Zbigniew Brzezinski, Nouvel Observateur (15 janvier 1998).

« Car la chute actuelle de l’Afghanistan est le dernier épisode “dormant” de l’ancienne guerre froide contre la défunte URSS.
Le 3 juillet 1979, le président américain Jimmy Carter s’ingère dans la politique afghane en signant la première directive pour aider les islamistes opposés au régime communiste de Kaboul. Presque six mois AVANT l’intervention soviétique, cela officialise et légitime la présence de la CIA et des habituels “conseillers militaires” américains et autres forces spéciales et les livraisons “secrètes” de matériel de guerre.
Cela fait donc non pas vingt ans mais bien plus de quarante ans que les troupes américaines sont en Afghanistan. Plus de vingt ans pour mettre le bordel. Vingt pour tenter de réparer leurs propres pots cassés, pour maîtriser l’ogre que les gouvernements américains ont nourri, puis qui s’est échappé de leur contrôle et s’est multiplié…jusqu’à mordre le “maître”. Et qui maintenant détient le pouvoir, avec un conséquent armement américain abandonnée par l’armée régulière en fuite. Voilà l’origine et le bilan ».
Marc Louboutin.

« C’est rigolo, cet alarmisme occidental devant ce qui se passe en Afghanistan. Pourquoi s’inquiète-t-on de voir au pouvoir des dirigeants adeptes d’une religion de paix et d’amour, comme en Arabie-Séoudite ou au Qatar, lesquels sont nos grands copains ? Non seulement, ces braves gens sont comme beaucoup d’autres, que l’on laisse entrer en Europe et à qui on donne force allocations, tout en leur passant de très nombreuses concessions, mais en plus, leurs traditions et coutumes sont parfaitement compatibles avec la démocratie, c’est le ministre de l’intérieur qui l’a dit. Le sort des femmes ? Allons, allons, c’est comme à Trappes, uniquement les volontaires portent le voile et à plus forte raison la burqa, ce sont des choix de femmes éclairées, tout le monde sait cela. Ceux qui soutiennent le contraire sont d’affreux islamophobes, c’est bien connu. Ces gens ont mené un combat juste et se sont imposés à la place d’un tyran, la France a toujours soutenu les révolutions non ? Notre président devra donc féliciter le nouveau chef d’État et tout de suite, promouvoir un mouvement d’amitié entre nos deux pays. Non ? Pas là ? Ah bon, et pourquoi donc ? Ou alors, il faudra nous expliquer pourquoi ce qui semble mauvais là-bas devient respectable ici ? »
Pierre Duriot.

| Q. D’après-vous, Les nouveaux maîtres de Kaboul ne sont pas isolés ?

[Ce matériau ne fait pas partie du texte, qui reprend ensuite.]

(** The wallet spends 300, but with one more derivation in the PSET the balance says that it
    gains 700: the input is not counted although the wallet's key is still there to sign it. *)
Theorem forged_derivation_hides_spending :
  summary (pset_balance (own_pset (origin 71 5)) wallet LIQUID) = Some ([(btc, -300)], [(btc, 50)], [Some 250]) /\
  summary (pset_balance (own_pset forged_origins) wallet LIQUID) = Some ([(btc, 700)], [(btc, 50)], [Some 250]) /\
  is_ok (get_details (Some wallet) LIQUID (own_pset forged_origins)) = true.
Proof. split_and!; vm_compute; reflexivity. Qed.
(** Under that condition, coalescing is applying one update after the other. *)
Lemma apply_coalesced prev u c0 w c w1 c' w' :
  only_tip prev = true -> only_tip u = true -> forward c u ->
  0 <= hdr_height (upd_tip prev) -> 0 <= hdr_height (upd_tip u) ->
  apply_update_inner tst utxo_only prev c0 w = Some (Ok tt, c, w1) ->
  apply_update_inner tst utxo_only u c w1 = Some (Ok tt, c', w') ->
  apply_update_inner tst utxo_only (coalesce prev u) c0 w = Some (Ok tt, c', w').
Proof.
  intros Hp Hu Hf H0p H0u. destruct (Hf Hu) as (Hnd & Hh & Hv & He & Hi).
  assert (Hco : only_tip (coalesce prev u) = true).
  { revert Hu. unfold only_tip. done. }
  rewrite !apply_only_tip by done. cbn [wollet_status coalesce upd_tip].
  destruct (negb (wollet_status prev =? 0) && _); [done|].
  intros (r1 & E1 & Er1)%bind_Some. destruct r1 as [c1|e1]; [|done]. injection Er1 as <- <-.
  case_match; [done|]. intros (r2 & E2 & Er2)%bind_Some. destruct r2 as [c2|e2]; [|done]. injection Er2 as <- <-.
  unfold apply_tip in *. rewrite bool_decide_eq_true_2 in E2 by done. rewrite bool_decide_eq_true_2 by done.
  destruct (_ <? (tip (moved prev c1)).1) eqn:Elt; [done|]. apply bind_Some in E2 as (id & Eid & E2).
  injection E2 as <-. rewrite Eid.
  unfold u32_max in *.
  assert (Htip : (tip c0).1 <= hdr_height (upd_tip u) + 1 /\ exists x, c1 = set_tip c0 x).
  { case_bool_decide as Hd.
    - destruct (_ <? (tip c0).1) eqn:Elt1; [done|]. apply Z.ltb_ge in Elt1.
      apply bind_Some in E1 as (id1 & Eid1 & E1). injection E1 as <-. cbn [tip moved set_tip fst] in Hh.
      split; [|by eexists]. pose proof (Z.mod_le (hdr_height (upd_tip prev) + 1) 4294967296).
      unfold wrap_u32 in Elt1. lia.
    - injection E1 as <-. cbn [tip moved] in Hh. split; [lia|]. exists (tip c0). by destruct c0. }
  destruct Htip as [Htip [x ->]].
  destruct (Z.ltb_spec (wrap_u32 (hdr_height (upd_tip u) + 1)) (tip c0).1) as [Hbad|_].
  { rewrite wrap_u32_small in Hbad by lia. lia. }
  cbn [mbind option_bind]. do 2 f_equal. f_equal. unfold moved, set_tip in *.
  cbn [upd_version coalesce timestamps upd_last_unused txids paths scripts heights live unspent unblinded tip
    cache_timestamps last_unused_external last_unused_internal] in *. unfold live.
  cbn [heights]. destruct (Z.leb_spec 4 (upd_version u)); [|lia].
  rewrite extend_app. f_equal.
  - by destruct utxo_only.
  - destruct (4 <=? upd_version prev); lia.
  - destruct (4 <=? upd_version prev); lia.
Qed.

(** ** A restarted wallet *)

Context {U : Type} (ust : Store U).
Context (K V : bytes -> Prop) (wf : U -> Prop) (view : U -> bytes -> option bytes).
Context (L : store_laws ust K V wf view).
Context (Kup : forall i, is_u64 (Z.of_nat i) -> K (update_key i)) (HV : forall b, V b).
Context (Htst : is_persisted tst = false).

Abbreviation WState := (Cache * W * (nat * U))%type.

(** A life of the wallet: updates are applied and written, each within the bounds of
    what can be written and read. *)
Inductive lives : WState -> WState -> Prop :=
| lives_apply upd l c w n u y :
    apply_update ust None tst utxo_only upd (c, w, (n, u)) = Some (Ok tt, y) ->
    Update_wf upd -> forward c upd ->
    holds wf view u l -> Forall Update_wf (persisted_log None false l upd) -> Z.of_nat (length l) + 1 < u64_max ->
    lives (c, w, (n, u)) y.

(** The log replays to the state of the wallet. *)
Definition logged (w0 : W) (x : WState) : Prop :=
  exists l, holds wf view x.2.2 l /\ x.2.1 = length l /\ replay l Cache_default w0 = Some x.1.

(** The log after a step. *)
Lemma apply_update_log upd l c w u y :
  apply_update ust None tst utxo_only upd (c, w, (length l, u)) = Some (Ok tt, y) ->
  Update_wf upd -> holds wf view u l -> Forall Update_wf (persisted_log None false l upd) ->
  Z.of_nat (length l) + 1 < u64_max ->
  apply_update_inner tst utxo_only upd c w = Some (Ok tt, y.1.1, y.1.2) /\
  holds wf view y.2.2 (persisted_log None false l upd) /\ y.2.1 = length (persisted_log None false l upd).
Proof using Kup L HV Htst.
  intros Ha Hwf Hh Hlog Hlen.
  unfold apply_update in Ha. apply op_bind_ok in Ha as ([] & [[c1 w1] p1] & E1 & E2). unfold on_wallet in E1.
  destruct (apply_update_inner tst utxo_only upd c w) as [[[r c2] w2]|]; [|done].
  injection E1 as -> -> -> <-. unfold on_persister in E2. rewrite Htst in E2.
  destruct (persist_ok ust None K V wf view L Kup HV u l upd false Hh Hlen Hwf Hlog) as (u' & Ep & Hh').
  rewrite Ep in E2. by injection E2 as <-.
Qed.

Lemma Update_height upd : Update_wf upd -> 0 <= hdr_height (upd_tip upd).
Proof. intros (_ & _ & _ & _ & _ & _ & _ & _ & Hh & _). apply Hh. Qed.

Lemma replay_snoc l u c0 w0 c w c' w' :
  replay l c0 w0 = Some (c, w) -> apply_update_inner tst utxo_only u c w = Some (Ok tt, c', w') ->
  replay (l ++ [u]) c0 w0 = Some (c', w').
Proof. intros Hl Hu. rewrite replay_app, Hl. simpl. by rewrite Hu. Qed.

Lemma replay_snoc_inv l u c0 w0 c' w' :
  replay (l ++ [u]) c0 w0 = Some (c', w') ->
  exists c w, replay l c0 w0 = Some (c, w) /\ apply_update_inner tst utxo_only u c w = Some (Ok tt, c', w').
Proof.
  rewrite replay_app. intros ([c w] & El & Eu)%bind_Some. exists c, w. split; [done|]. simpl in Eu.
  destruct (apply_update_inner tst utxo_only u c w) as [[[[[]|e] c1] w1]|]; [|done|done]. by injection Eu as <- <-.
Qed.

Lemma lives_logged w0 x y : lives x y -> logged w0 x -> logged w0 y.
Proof using Kup L HV Htst.
  intros [upd l c w n u y' Ha Hwf Hf Hh Hlog Hlen] (l' & Hh' & Hn & Hr). simpl in *. subst n.
  assert (l' = l) as -> by (eapply holds_inj; [exact Hh|unfold u64_max in *; lia|exact Hh']). clear Hh'.
  apply (apply_update_log upd l) in Ha as (Ea & Hl' & Hn); [|done..]. exists (persisted_log None false l upd).
  split; [done|]. split; [done|]. destruct y' as [[c1 w1] p1]. cbn [fst snd] in *.
  assert (Happ : replay (l ++ [upd]) Cache_default w0 = Some (c1, w1)) by by eapply replay_snoc.
  unfold persisted_log in *. destruct (last l) as [prev|] eqn:El; [|done].
  destruct (only_tip upd && only_tip prev) eqn:Eo; [|done]. apply andb_prop in Eo as [Eu Eprev].
  apply last_Some in El as [l0 ->].
  rewrite length_app in *. simpl in *. rewrite Nat.add_sub, take_app_length.
  apply replay_snoc_inv in Hr as (c0 & w00 & Hr0 & Hprev). eapply replay_snoc; [exact Hr0|].
  eapply apply_coalesced; [done|done|done| | |exact Hprev|done].
  - apply Update_height. destruct Hh as [_ _ Hall]. by apply Forall_app in Hall as [_ ?%Forall_inv].
  - by apply Update_height.
Qed.

Lemma lives_star w0 x y : rtc lives x y -> logged w0 x -> logged w0 y.
Proof using Kup L HV Htst. induction 1 as [|x y z Hs _ IH]; [done|]. intros Hx. by eapply IH, lives_logged. Qed.

(** [restore_updates] replays the log. *)
Lemma restore_from_ok fuel : forall i l c w c' w' n u,
  holds wf view u l -> Z.of_nat (length l) < u64_max -> (i <= length l)%nat -> (length l - i < fuel)%nat ->
  replay (drop i l) c w = Some (c', w') ->
  restore_from ust None tst utxo_only fuel i (c, w, (n, u)) = Some (Ok tt, (c', w', (length l, u))).
Proof using Kup L.
  induction fuel as [|fuel IH]; intros i l c w c' w' n u Hh Hb Hi Hfuel Hr; [lia|]. unfold u64_max in *.
  cbn [restore_from]. unfold op_bind at 1, on_persister at 1.
  rewrite (get_update_ok ust K V wf view L Kup n u l i Hh) by lia.
  destruct (l !! i) as [upd|] eqn:Ei.
  - rewrite (drop_S l upd i Ei) in Hr. cbn [replay] in Hr. unfold op_bind at 1, on_wallet at 1.
    destruct (apply_update_inner tst utxo_only upd c w) as [[[[[]|e] c1] w1]|]; [|done|done].
    apply lookup_lt_Some in Ei. apply IH; [done|lia|lia|lia|done].
  - apply lookup_ge_None in Ei. assert (i = length l) as -> by lia.
    rewrite drop_ge in Hr by lia. injection Hr as -> ->. done.
Qed.

(** C13: a wallet that persists its updates survives a restart, when merging of updates is off
    (no merge threshold) and the store of transactions is not persisted.  Starting from an
    empty wallet and an empty log, well-formed updates are applied and written, as fewer than
    [u64::MAX] entries, since one that only moves the tip is coalesced with such an entry
    before it.  Updates that only move the tip are of version 4 or later, carry a header that
    is not the default one, and lower neither the tip nor the last unused indices.  Then
    building the wallet again from the store of updates and a fresh transaction store succeeds
    and gives the same cache, transactions and next index; the ids of the stored transactions
    are added to the cache.  (With merging on, outputs can be lost:
    [merge_loses_restored_outputs].) *)
Theorem restart_restores w0 u0 c w n u fuel :
  holds wf view u0 [] -> rtc lives (Cache_default, w0, (0%nat, u0)) (c, w, (n, u)) ->
  Z.of_nat n < u64_max -> (n < fuel)%nat ->
  build ust None tst utxo_only fuel (Cache_default, w0, (0%nat, u)) =
    Some (Ok tt, (add_txids_from_txs_store tst c w, w, (n, u))).
Proof using Kup L HV Htst.
  intros H0 Hr Hn Hfuel.
  destruct (lives_star w0 _ _ Hr) as (l & Hh & En & Hrep); [by exists []|]. simpl in *. subst n.
  unfold build. rewrite Htst. cbn [andb].
  unfold op_bind. rewrite (restore_from_ok fuel 0 l Cache_default w0 c w) by (done || lia). done.
Qed.
End Restart.

(** ** Samples *)

Module PersisterSample.
Export WolletSample UpdateSample.

(** A block of the given height, and the update that only moves the tip to it. *)
Definition block_at (height : Z) : BlockHeader :=
  mkHeader 2 (hash Byte.x01) (hash Byte.x02) (1700000000 + 60 * height) height (Proof_ [] [])
    (Some (800000, hash Byte.x03)).
Definition upd_tip_to (height : Z) : Update :=
  mkUpdate 4 0 (mkDownload [] []) [] [] [(height, 1700000000 + 60 * height)] [] (block_at height) []
    (mkLastUnused 1 1).
(** The parent transaction, seen at a tip. *)
Definition upd_parent_at (height : Z) : Update :=
  mkUpdate 4 0 (new_txs upd_parent) [(parent_id, Some height)] [] [] sample_scripts (block_at height) []
    (mkLastUnused 1 1).

Definition Stores : Type := Cache * gmap bytes bytes * (nat * gmap bytes bytes).

Definition fresh : Stores := (Cache_default, ∅, (0%nat, ∅)).

Definition applied_all (l : list Update) (x : Stores) : option (result unit wollet_error * Stores) :=
  foldr (fun upd k x => match apply_update memory_store None memory_store false upd x with
                        | Some (Ok _, y) => k y
                        | r => r
                        end) (fun x => Some (Ok tt, x)) l x.

Definition stores (r : option (result unit wollet_error * Stores)) : Stores :=
  match r with Some (_, x) => x | None => fresh end.

Definition rebuilt (x : Stores) : option (result unit wollet_error * Stores) :=
  build memory_store None memory_store false 10 (Cache_default, ∅, (0%nat, x.2.2)).

Lemma block_at_wf height : 0 <= height < 2 ^ 20 -> BlockHeader_wf (block_at height).
Proof. intros Hh. unfold BlockHeader_wf, block_at. cbn. repeat split; cbn; try done; lia. Qed.

Lemma upd_tip_to_wf height : 0 <= height < 2 ^ 20 -> Update_wf (upd_tip_to height).
Proof.
  intros Hh. unfold Update_wf. cbn. split_and!; try done; try lia; try (by constructor); try (by split; [constructor|]).
  - repeat constructor; cbn; lia.
  - by apply block_at_wf.
Qed.

Lemma coalesced_wf a b :
  0 <= a < 2 ^ 20 -> 0 <= b < 2 ^ 20 -> Update_wf (coalesce (upd_tip_to a) (upd_tip_to b)).
Proof.
  intros Ha Hb. unfold Update_wf. cbn. split_and!; try done; try lia; try (by constructor); try (by split; [constructor|]).
  - repeat constructor; cbn; lia.
  - by apply block_at_wf.
Qed.

Lemma upd_parent_at_wf height : 0 <= height < 2 ^ 20 -> Update_wf (upd_parent_at height).
Proof.
  intros Hh. unfold Update_wf. cbn. split_and!; try done; try lia; try (by constructor); try (by split; [constructor|]).
  - split; (split; [|done]); apply Forall_singleton; [|by repeat split].
    split; [apply parent_tx_wf|vm_compute; reflexivity].
  - apply Forall_singleton. split; [done|]. cbn. unfold u32_max. lia.
  - repeat constructor; try done; lia.
  - by apply block_at_wf.
Qed.
End PersisterSample.
Import PersisterSample.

Charlotte Sawyer. Les Tāliban1 ? Un vainqueur est rarement isolé. Pensez à John Fitzgerald Kennedy et à sa phrase « La victoire a cent pères, mais la défaite est orpheline ».

Les Tāliban ne sont pas isolés, mais tout au contraire, courtisés par :

-le Pakistan ;
-la Chine ;
-et les États-Unis, bien sûr.

Jacques Borde. Et, je vous fiche mon billet que, d’ici à quelques temps, nos gangsters européistes iront ramper à Kaboul pour y réclamer quelque os à ronger.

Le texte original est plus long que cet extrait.